Il recupero dei crediti non è automatico
Il recupero dei crediti decurtati non avviene in modo automatico. La Commissione territoriale, composta da rappresentanti dell’INL e dell’INAIL, valuta la documentazione prodotta e verifica se le misure proposte siano effettivamente idonee a rafforzare il sistema di prevenzione aziendale.
La richiesta deve quindi essere accompagnata da una relazione tecnica, nella quale l’impresa o il lavoratore autonomo deve illustrare gli interventi previsti per il recupero dei crediti.
In particolare, la relazione deve dimostrare il collegamento tra:
- le violazioni che hanno determinato la decurtazione;
- le misure correttive proposte;
- la formazione aggiuntiva o gli investimenti programmati;
- i tempi di attuazione;
- i crediti che si intende recuperare.
Formazione aggiuntiva e investimenti in sicurezza
Il recupero dei crediti può avvenire attraverso percorsi di formazione aggiuntiva in materia di salute e sicurezza oppure mediante investimenti in prevenzione, anche combinando entrambe le misure.
La formazione deve essere ulteriore rispetto a quella obbligatoria già prevista dal D.Lgs. 81/2008 e deve essere coerente con le violazioni contestate. Non può quindi essere considerata un semplice aggiornamento ordinario.
Gli investimenti, invece, devono essere concreti, sostenibili e collegati ai rischi emersi. Possono riguardare, ad esempio, l’acquisto di attrezzature o dispositivi innovativi, sistemi di controllo e rilevazione, tecnologie per migliorare la sicurezza operativa, strumenti per l’addestramento o soluzioni organizzative finalizzate alla riduzione del rischio.
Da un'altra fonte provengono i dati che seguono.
(* ===== verification/Configure.v ===== *)
(** Configure: adding a relay (src/src/configure.rs): the parameters entered by the user are
    completed from the provider database or the provider's published settings
    (get_configured_param), the servers are tried, and the relay is saved. *)
From S2P Require Import Prelude Monad ContactTools LoginParam Autoconfig Config Transport.

Definition MAX_TRANSPORT_RELAYS : nat := 5.

(** ** Completing the parameters (get_configured_param) *)

(** Nothing but the address and the password was entered. *)
Definition no_advanced_parameters (param : EnteredLoginParam) : bool :=
  let i := e_imap param in
  let s := e_smtp param in
  bool_decide (imap_server i = []) && (imap_port i =? 0)%Z
  && bool_decide (imap_security i = Socket.Automatic) && bool_decide (imap_user i = [])
  && bool_decide (smtp_server s = []) && (smtp_port s =? 0)%Z
  && bool_decide (smtp_security s = Socket.Automatic) && bool_decide (smtp_user s = []).

(** The servers of the provider database. *)
Definition provider_servers (ad : str) (p : Provider) : list ServerParams :=
  (λ s, {| protocol := srv_protocol s; socket := srv_socket s; hostname := srv_hostname s;
           port := srv_port s;
           username := match srv_username_pattern s with
                       | UsernamePattern.Email => ad
                       | UsernamePattern.Emaillocalpart =>
                           match split_once 64 ad with Some (l, _) => l | None => ad end
                       end |}) <$> p_server p.

Definition entered_imap (param : EnteredLoginParam) : ServerParams :=
  {| protocol := Protocol.Imap; hostname := imap_server (e_imap param);
     port := imap_port (e_imap param); socket := imap_security (e_imap param);
     username := imap_user (e_imap param) |}.

Definition entered_smtp (param : EnteredLoginParam) : ServerParams :=
  {| protocol := Protocol.Smtp; hostname := smtp_server (e_smtp param);
     port := smtp_port (e_smtp param); socket := smtp_security (e_smtp param);
     username := smtp_user (e_smtp param) |}.

Definition has_protocol (proto : Protocol) (l : list ServerParams) : bool :=
  existsb (λ s, bool_decide (protocol s = proto)) l.

(** The servers to expand: the automatic ones, and the entered ones of a protocol that has none. *)
Definition all_servers (param : EnteredLoginParam) (autoconfig : option (list ServerParams))
  : list ServerParams :=
  let servers := default [] autoconfig in
  let servers := if has_protocol Protocol.Imap servers then servers
                 else servers ++ [entered_imap param] in
  if has_protocol Protocol.Smtp servers then servers else servers ++ [entered_smtp param].

Definition configured_checks (c : EnteredCertificateChecks) : ConfiguredCertificateChecks :=
  match c with
  | EnteredCertificateChecks.Automatic => ConfiguredCertificateChecks.Automatic
  | EnteredCertificateChecks.Strict => ConfiguredCertificateChecks.Strict
  | EnteredCertificateChecks.AcceptInvalidCertificates
  | EnteredCertificateChecks.AcceptInvalidCertificates2 =>
      ConfiguredCertificateChecks.AcceptInvalidCertificates
  end.

(** The world outside: the provider database, the address of an OAuth2 login ([None] on failure,
    [Some None] if the provider does not tell it), what a web server answers, the XML reader and
    the percent encoding of the libraries, and a connection to the IMAP and SMTP servers
    ([None] if it fails, otherwise whether the IMAP server is a chatmail server). *)
Class World := {
  w_provider_data : list (str * Provider);
  w_oauth2_addr : str -> str -> option (option str);
  w_read_url : str -> bool -> option str;
  w_xml_events : str -> list (option Event);
  w_percent_encode : str -> str;
  w_connect : ConfiguredLoginParam -> option bool
}.

Section Configure.
Context `{!Platform, !World, !Json SyncItem, !Json EnteredLoginParam,
          !Json ConfiguredLoginParamJson}.

(** The provider and the automatic settings. *)
Definition lookup_servers (param : EnteredLoginParam) (param_domain : str)
  : option Provider * option (list ServerParams) :=
  if no_advanced_parameters param then
    match get_provider_info str_to_lowercase w_provider_data param_domain with
    | Some p =>
        (Some p, if bool_decide (p_server p = []) then None
                 else Some (provider_servers (e_addr param) p))
    | None => (None, get_autoconfig str_to_lowercase w_xml_events w_read_url w_percent_encode
                       param param_domain)
    end
  else (None, None).

(** The address to log in with: the one of the OAuth2 login may differ. *)
Definition login_addr (param : EnteredLoginParam) : A str :=
  if e_oauth2 param then
    match w_oauth2_addr (e_addr param) (imap_password (e_imap param)) with
    | None => fail InvalidValue
    | Some None => ret (e_addr param)
    | Some (Some oauth2_addr) =>
        set_raw_config (lit "addr") (Some (e_addr param)) ;;; ret oauth2_addr
    end
  else ret (e_addr param).

(** [get_configured_param]. *)
Definition get_configured_param (param : EnteredLoginParam) : A ConfiguredLoginParam :=
  if bool_decide (e_addr param = []) then fail InvalidValue
  else if bool_decide (imap_password (e_imap param) = []) then fail InvalidValue
  else
    ad <- login_addr param ;;
    match EmailAddress_new (e_addr param) with
    | Err _ => fail InvalidValue
    | Ok parsed =>
        let '(prov, autoconfig) := lookup_servers param (domain parsed) in
        let servers := expand_param_vector (all_servers param autoconfig) (e_addr param)
                         (domain parsed) in
        ret {| addr := ad;
               imap := candidates Protocol.Imap servers;
               configured_imap_user := imap_user (e_imap param);
               configured_imap_password := imap_password (e_imap param);
               imap_watched_folder := text_to_option (imap_folder (e_imap param));
               smtp := candidates Protocol.Smtp servers;
               configured_smtp_user := smtp_user (e_smtp param);
               configured_smtp_password :=
                 if bool_decide (smtp_password (e_smtp param) = [])
                 then imap_password (e_imap param) else smtp_password (e_smtp param);
               provider := prov;
               certificate_checks := configured_checks (e_certificate_checks param);
               oauth2 := e_oauth2 param |}
    end.

(** ** Trying and saving *)

(** [configure]; the device chats are not modelled. *)
Definition configure (now : Z) (param : EnteredLoginParam) : A (option Provider) :=
  configured_param <- get_configured_param param ;;
  is_chatmail <- ok_or (w_connect configured_param) InvalidValue ;;
  configured <- is_configured ;;
  fixed <- get_config_bool Config.FixIsChatmail ;;
  when (negb fixed)
    (if is_chatmail then set_raw_config (lit "is_chatmail") (Some (lit "1"))
     else when (negb configured) (set_raw_config (lit "is_chatmail") (Some (lit "0")))) ;;;
  save_to_transports_table configured_param param now ;;;
  send_sync_transports now ;;;
  set_config_internal now Config.ConfiguredTimestamp (Some (print_Z now)) ;;;
  set_raw_config_bool (lit "configured") true ;;;
  emit AccountsItemChanged ;;;
  ret (provider configured_param).

(** The settings a provider recommends ([config_defaults]). *)
Context (config_defaults : Provider -> list (Config * str)).

(** [on_configure_completed], without the hint in the device chat. *)
Definition on_configure_completed (now : Z) (prov : option Provider) : A unit :=
  match prov with
  | None => ret tt
  | Some p =>
      for_each (config_defaults p) (λ '(key, value),
        exists_ <- config_exists key ;;
        when (negb exists_) (set_config_ex now false key (Some value)))
  end.

(** When [configure] fails, the completed parameters are determined once more for the log. *)
Definition log_failed_configure {X} (param : EnteredLoginParam) (x : A X) : A X :=
  λ a, match x a with
       | (Ok v, a1) => (Ok v, a1)
       | (Err e, a1) => (Err e, (get_configured_param param a1).2)
       end.

(** [Context::inner_configure]. *)
Definition inner_configure (now : Z) (param : EnteredLoginParam) : A unit :=
  old_addr <- get_config Config.ConfiguredAddr ;;
  too_many <- gets (λ a,
    bool_decide (is_Some old_addr)
    && negb (bool_decide (e_addr param ∈ t_addr <$> transports a))
    && bool_decide (MAX_TRANSPORT_RELAYS ≤ length (transports a))) ;;
  if too_many then fail InvalidValue
  else
    prov <- log_failed_configure param (configure now param) ;;
    set_config_internal now Config.NotifyAboutWrongPw (Some (lit "1")) ;;;
    on_configure_completed now prov.

Context (pre_sending_config_change : bool -> bool -> A unit) (maybe_send_stats : A unit).

(** [Context::add_transport_inner]: the scheduler is stopped and the database open. *)
Definition add_transport_inner (now : Z) (param : EnteredLoginParam) : A unit :=
  let param := {| e_addr := addr_normalize str_to_lowercase (e_addr param);
                  e_imap := e_imap param; e_smtp := e_smtp param;
                  e_certificate_checks := e_certificate_checks param;
                  e_oauth2 := e_oauth2 param |} in
  inner_configure now param ;;;
  save_legacy pre_sending_config_change maybe_send_stats now param.
End Configure.

(** ** Every candidate is complete *)

Section Candidates.

Lemma elem_of_candidates proto servers c :
  c ∈ candidates proto servers ↔
  ∃ p security, p ∈ servers ∧ protocol p = proto
    ∧ ConnectionSecurity.try_from (socket p) = Some security
    ∧ c = {| connection := {| cc_host := hostname p; cc_port := port p; cc_security := security |};
             user := username p |}.
Proof.
  unfold candidates. rewrite list_elem_of_omap. unfold candidate. split.
  - intros (p & Hp & H). apply bind_Some in H as (sec & Hs & H).
    case_bool_decide; [|done]. injection H as <-. by exists p, sec.
  - intros (p & sec & Hp & Hproto & Hs & ->). exists p. split; [done|].
    rewrite Hs. cbn [mbind option_bind]. by rewrite bool_decide_eq_true_2.
Qed.

(** A candidate the client can connect to. *)
Definition usable (c : ConfiguredServerLoginParam) : Prop :=
  cc_host (connection c) ≠ [] ∧ (0 < cc_port (connection c) <= u16_max)%Z ∧ user c ≠ [].

Lemma candidates_usable proto v a domain c :
  a ≠ [] → domain ≠ [] → Forall (λ p, u16 (port p)) v →
  c ∈ candidates proto (expand_param_vector v a domain) → usable c.
Proof.
  intros Ha Hd Hv (p & sec & Hp & _ & _ & ->)%elem_of_candidates.
  destruct (expand_complete a domain v p Hp Ha Hd Hv) as (H1 & H2 & _ & H4).
  exact (conj H1 (conj H2 H4)).
Qed.

Lemma candidates_nonempty proto v a domain p :
  a ≠ [] → domain ≠ [] → Forall (λ p, u16 (port p)) v → p ∈ v → protocol p = proto →
  candidates proto (expand_param_vector v a domain) ≠ [].
Proof.
  intros Ha Hd Hv Hp Hproto.
  destruct (expand_nonempty a domain v p Hp) as (q & Hq & Eq).
  destruct (expand_complete a domain v q Hq Ha Hd Hv) as (_ & _ & Hs & _).
  assert (∃ sec, ConnectionSecurity.try_from (socket q) = Some sec) as [sec Hsec]
    by (destruct (socket q); simpl; eauto; done).
  intros Hnil. eapply not_elem_of_nil. rewrite <- Hnil. apply elem_of_candidates.
  exists q, sec. split_and!; [done|congruence|done|done].
Qed.

(** A server that is tried in plain text stands for an entry that says so. *)
Definition plain_entry (proto : Protocol) (s : ServerParams) (c : ConfiguredServerLoginParam) : Prop :=
  protocol s = proto ∧ socket s = Socket.Plain
  ∧ (hostname s ≠ [] → cc_host (connection c) = hostname s)
  ∧ (port s ≠ 0%Z → cc_port (connection c) = port s).

Lemma candidates_plain proto v a domain c :
  c ∈ candidates proto (expand_param_vector v a domain) →
  cc_security (connection c) = ConnectionSecurity.Plain →
  ∃ s, s ∈ v ∧ plain_entry proto s c.
Proof.
  intros (q & sec & Hq & Hproto & Hsec & ->)%elem_of_candidates. simpl. intros ->.
  apply expand_fills in Hq as (p & Hp & Hf). exists p. split; [done|].
  destruct Hf as (H1 & _ & H3 & H4 & Hs). unfold plain_entry. simpl. split_and!; [congruence| |intros Hh|done].
  - destruct (bool_decide_reflect (socket p = Socket.Automatic)).
    + apply elem_of_cons in Hs as [E|E%list_elem_of_singleton]; by rewrite E in Hsec.
    + rewrite <- Hs. by destruct (socket q).
  - by rewrite bool_decide_eq_false_2 in H3.
Qed.

Lemma has_protocol_elem proto l :
  has_protocol proto l = true ↔ ∃ p, p ∈ l ∧ protocol p = proto.
Proof.
  unfold has_protocol. rewrite existsb_exists. split.
  - intros (p & Hp & H%bool_decide_eq_true_1). exists p. by rewrite list_elem_of_In.
  - intros (p & Hp & H). exists p. rewrite <- list_elem_of_In. by rewrite bool_decide_eq_true_2.
Qed.

Lemma all_servers_both param auto :
  (∃ p, p ∈ all_servers param auto ∧ protocol p = Protocol.Imap)
  ∧ ∃ p, p ∈ all_servers param auto ∧ protocol p = Protocol.Smtp.
Proof.
  unfold all_servers. set (l := default [] auto).
  set (l1 := if has_protocol Protocol.Imap l then l else l ++ [entered_imap param]).
  assert (H1 : ∃ p, p ∈ l1 ∧ protocol p = Protocol.Imap).
  { unfold l1. destruct (has_protocol Protocol.Imap l) eqn:E; [by apply has_protocol_elem|].
    exists (entered_imap param). split; [|done]. apply elem_of_app. right. by left. }
  destruct (has_protocol Protocol.Smtp l1) eqn:E; [split; [done|by apply has_protocol_elem]|].
  split.
  - destruct H1 as (p & Hp & E1). exists p. split; [|done]. apply elem_of_app. by left.
  - exists (entered_smtp param). split; [|done]. apply elem_of_app. right. by left.
Qed.

Lemma all_servers_elem param auto p :
  p ∈ all_servers param auto →
  p ∈ default [] auto ∨ p = entered_imap param ∨ p = entered_smtp param.
Proof.
  unfold all_servers. repeat match goal with |- context [if ?b then _ else _] => destruct b end;
    rewrite ?elem_of_app, ?list_elem_of_singleton; tauto.
Qed.
End Candidates.

Section ConfigureTheorems.
Context `{PF : !Platform, W : !World, JS : !Json SyncItem, JE : !Json EnteredLoginParam,
          JC : !Json ConfiguredLoginParamJson}.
Anche in questo caso, non è sufficiente indicare genericamente l’intenzione di investire in sicurezza: occorre dimostrare che l’intervento sia realmente collegato alle violazioni che hanno determinato la perdita dei crediti.
Perché è importante predisporre bene l’istanza
La Patente a Crediti rappresenta un requisito essenziale per operare nei cantieri temporanei o mobili. Una riduzione significativa del punteggio può incidere sulla capacità dell’impresa o del lavoratore autonomo di proseguire l’attività nei cantieri.
Per questo motivo, l’istanza di recupero deve essere predisposta con attenzione, evitando approcci generici o standardizzati. La Commissione dovrà poter valutare, sulla base della documentazione allegata, che le azioni proposte non siano solo formali, ma effettivamente finalizzate al miglioramento della salute e sicurezza sul lavoro.
La pubblicazione del modulo INL rende quindi concretamente attivabile la procedura di recupero, ma richiede alle imprese un approccio tecnico e documentato.
Prima dell’invio della domanda, è opportuno analizzare i provvedimenti sanzionatori ricevuti, verificare le carenze riscontrate e predisporre una relazione coerente con le misure formative, tecniche e organizzative che si intendono attuare.